Saved data entries:
*** Begin section ***

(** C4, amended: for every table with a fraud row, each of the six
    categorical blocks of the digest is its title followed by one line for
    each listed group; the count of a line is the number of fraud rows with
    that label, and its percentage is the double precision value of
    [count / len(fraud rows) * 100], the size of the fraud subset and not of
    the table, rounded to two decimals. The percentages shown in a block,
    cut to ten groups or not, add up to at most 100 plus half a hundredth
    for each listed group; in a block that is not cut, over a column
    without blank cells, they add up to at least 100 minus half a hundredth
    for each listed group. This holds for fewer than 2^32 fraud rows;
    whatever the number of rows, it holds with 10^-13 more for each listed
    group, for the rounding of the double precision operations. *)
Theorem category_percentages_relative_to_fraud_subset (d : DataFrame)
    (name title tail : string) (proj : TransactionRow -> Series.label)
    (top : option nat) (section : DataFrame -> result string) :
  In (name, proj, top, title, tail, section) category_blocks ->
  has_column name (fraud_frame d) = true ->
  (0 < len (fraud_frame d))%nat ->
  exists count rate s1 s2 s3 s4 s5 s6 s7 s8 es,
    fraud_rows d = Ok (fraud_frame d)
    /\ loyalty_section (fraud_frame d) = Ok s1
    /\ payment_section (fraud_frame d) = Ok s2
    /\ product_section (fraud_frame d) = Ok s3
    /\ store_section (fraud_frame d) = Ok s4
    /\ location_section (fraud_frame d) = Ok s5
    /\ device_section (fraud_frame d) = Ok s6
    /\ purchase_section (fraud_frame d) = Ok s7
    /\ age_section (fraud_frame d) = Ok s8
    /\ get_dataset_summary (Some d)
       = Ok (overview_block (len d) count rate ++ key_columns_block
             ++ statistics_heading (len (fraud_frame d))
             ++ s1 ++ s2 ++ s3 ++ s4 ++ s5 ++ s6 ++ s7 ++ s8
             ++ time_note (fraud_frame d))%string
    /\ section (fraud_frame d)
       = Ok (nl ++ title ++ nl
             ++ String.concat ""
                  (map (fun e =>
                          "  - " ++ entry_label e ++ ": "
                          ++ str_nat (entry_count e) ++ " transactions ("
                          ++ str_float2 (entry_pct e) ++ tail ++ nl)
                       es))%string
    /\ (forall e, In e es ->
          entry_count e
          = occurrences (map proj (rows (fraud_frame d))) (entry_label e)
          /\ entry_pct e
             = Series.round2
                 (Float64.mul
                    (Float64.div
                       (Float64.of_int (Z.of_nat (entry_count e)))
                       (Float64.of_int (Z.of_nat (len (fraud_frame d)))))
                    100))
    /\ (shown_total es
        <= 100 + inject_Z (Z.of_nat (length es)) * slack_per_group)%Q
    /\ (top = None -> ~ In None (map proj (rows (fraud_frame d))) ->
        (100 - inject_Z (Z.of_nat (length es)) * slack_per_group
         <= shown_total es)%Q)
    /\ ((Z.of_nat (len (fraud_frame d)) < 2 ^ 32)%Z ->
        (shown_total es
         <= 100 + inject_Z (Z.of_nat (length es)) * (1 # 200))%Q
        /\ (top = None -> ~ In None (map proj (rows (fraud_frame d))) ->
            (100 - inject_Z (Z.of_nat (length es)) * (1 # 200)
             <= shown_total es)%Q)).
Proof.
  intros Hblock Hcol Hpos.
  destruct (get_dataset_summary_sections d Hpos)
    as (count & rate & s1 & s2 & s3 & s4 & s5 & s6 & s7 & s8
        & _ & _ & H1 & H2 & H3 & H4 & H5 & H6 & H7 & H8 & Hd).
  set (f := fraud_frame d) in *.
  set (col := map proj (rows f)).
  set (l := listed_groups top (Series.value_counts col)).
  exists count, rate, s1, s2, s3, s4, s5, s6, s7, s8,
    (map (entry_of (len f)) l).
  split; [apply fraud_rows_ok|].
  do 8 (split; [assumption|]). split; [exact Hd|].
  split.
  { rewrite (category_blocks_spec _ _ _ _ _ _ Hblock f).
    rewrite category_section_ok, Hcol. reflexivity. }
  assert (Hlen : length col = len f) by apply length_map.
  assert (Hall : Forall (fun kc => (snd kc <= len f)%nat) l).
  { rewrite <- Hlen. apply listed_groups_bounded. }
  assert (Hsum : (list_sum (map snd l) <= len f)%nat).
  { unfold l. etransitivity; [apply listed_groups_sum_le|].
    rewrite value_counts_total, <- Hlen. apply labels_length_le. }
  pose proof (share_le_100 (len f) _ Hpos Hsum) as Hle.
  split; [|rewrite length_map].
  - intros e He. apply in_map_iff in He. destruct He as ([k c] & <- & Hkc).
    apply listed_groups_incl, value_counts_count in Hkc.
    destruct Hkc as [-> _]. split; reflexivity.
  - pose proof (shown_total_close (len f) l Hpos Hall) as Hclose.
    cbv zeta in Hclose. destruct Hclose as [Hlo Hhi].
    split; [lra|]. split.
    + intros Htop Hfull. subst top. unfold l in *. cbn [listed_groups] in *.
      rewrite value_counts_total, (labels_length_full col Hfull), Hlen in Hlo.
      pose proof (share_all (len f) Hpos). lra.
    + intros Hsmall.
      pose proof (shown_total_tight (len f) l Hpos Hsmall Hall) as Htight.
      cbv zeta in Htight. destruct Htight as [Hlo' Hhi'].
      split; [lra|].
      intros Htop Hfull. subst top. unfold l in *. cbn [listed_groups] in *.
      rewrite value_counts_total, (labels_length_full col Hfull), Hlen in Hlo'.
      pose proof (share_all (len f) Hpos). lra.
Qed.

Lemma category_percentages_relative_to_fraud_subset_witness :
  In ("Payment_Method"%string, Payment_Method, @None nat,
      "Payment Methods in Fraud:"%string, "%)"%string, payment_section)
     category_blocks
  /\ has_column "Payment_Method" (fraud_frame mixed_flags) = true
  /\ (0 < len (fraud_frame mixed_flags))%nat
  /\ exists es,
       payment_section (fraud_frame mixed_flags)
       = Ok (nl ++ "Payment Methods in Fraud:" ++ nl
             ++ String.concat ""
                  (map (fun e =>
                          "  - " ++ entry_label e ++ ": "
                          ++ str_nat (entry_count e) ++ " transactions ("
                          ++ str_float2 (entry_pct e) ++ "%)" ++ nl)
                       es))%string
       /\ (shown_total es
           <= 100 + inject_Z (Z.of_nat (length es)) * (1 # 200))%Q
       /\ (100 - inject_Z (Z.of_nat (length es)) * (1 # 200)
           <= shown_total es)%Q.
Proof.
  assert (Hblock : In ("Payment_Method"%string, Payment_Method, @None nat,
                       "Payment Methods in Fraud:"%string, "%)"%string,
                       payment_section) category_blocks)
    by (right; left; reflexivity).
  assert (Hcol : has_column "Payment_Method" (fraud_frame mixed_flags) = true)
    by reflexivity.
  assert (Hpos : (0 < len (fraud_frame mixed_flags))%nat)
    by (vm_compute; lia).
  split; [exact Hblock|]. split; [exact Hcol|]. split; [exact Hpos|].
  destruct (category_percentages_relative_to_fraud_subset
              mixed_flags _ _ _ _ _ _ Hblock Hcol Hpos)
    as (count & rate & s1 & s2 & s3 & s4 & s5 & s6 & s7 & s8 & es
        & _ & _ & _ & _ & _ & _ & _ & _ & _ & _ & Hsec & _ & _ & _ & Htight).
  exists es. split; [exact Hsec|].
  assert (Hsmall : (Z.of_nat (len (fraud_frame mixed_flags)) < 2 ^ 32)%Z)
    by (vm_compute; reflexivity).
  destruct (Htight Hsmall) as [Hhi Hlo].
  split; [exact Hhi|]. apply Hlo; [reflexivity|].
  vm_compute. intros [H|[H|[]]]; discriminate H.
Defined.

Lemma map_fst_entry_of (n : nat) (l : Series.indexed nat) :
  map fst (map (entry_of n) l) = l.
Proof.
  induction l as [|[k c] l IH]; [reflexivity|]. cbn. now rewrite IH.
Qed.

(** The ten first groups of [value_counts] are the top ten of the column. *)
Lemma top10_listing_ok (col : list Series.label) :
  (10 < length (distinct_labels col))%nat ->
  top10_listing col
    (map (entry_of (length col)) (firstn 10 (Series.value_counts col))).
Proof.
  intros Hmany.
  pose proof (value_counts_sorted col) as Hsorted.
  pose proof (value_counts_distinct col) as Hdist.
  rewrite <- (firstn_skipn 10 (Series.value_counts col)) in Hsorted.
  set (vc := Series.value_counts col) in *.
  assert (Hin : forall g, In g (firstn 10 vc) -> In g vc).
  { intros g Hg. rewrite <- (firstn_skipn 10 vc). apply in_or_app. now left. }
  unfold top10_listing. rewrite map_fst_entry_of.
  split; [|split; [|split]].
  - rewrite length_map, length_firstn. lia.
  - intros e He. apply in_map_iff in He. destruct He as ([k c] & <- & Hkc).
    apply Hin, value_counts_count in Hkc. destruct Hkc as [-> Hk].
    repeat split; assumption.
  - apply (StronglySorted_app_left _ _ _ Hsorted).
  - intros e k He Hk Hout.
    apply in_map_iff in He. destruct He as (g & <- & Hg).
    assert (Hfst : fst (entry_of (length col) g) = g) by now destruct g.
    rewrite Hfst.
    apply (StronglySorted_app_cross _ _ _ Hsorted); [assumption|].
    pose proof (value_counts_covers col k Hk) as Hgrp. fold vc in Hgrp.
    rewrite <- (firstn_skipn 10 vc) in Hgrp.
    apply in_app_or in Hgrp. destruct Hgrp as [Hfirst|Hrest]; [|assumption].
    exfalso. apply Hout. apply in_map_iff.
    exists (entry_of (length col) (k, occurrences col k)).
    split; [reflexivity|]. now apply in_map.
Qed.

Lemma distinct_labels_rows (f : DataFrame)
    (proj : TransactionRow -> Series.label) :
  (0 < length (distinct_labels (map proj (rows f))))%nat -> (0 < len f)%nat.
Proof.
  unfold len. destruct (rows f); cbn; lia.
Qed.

*** End section ***

About this exercise:
Answer with the count alone: how many lines in the data above have "rate" in them?

Result for this exercise:
5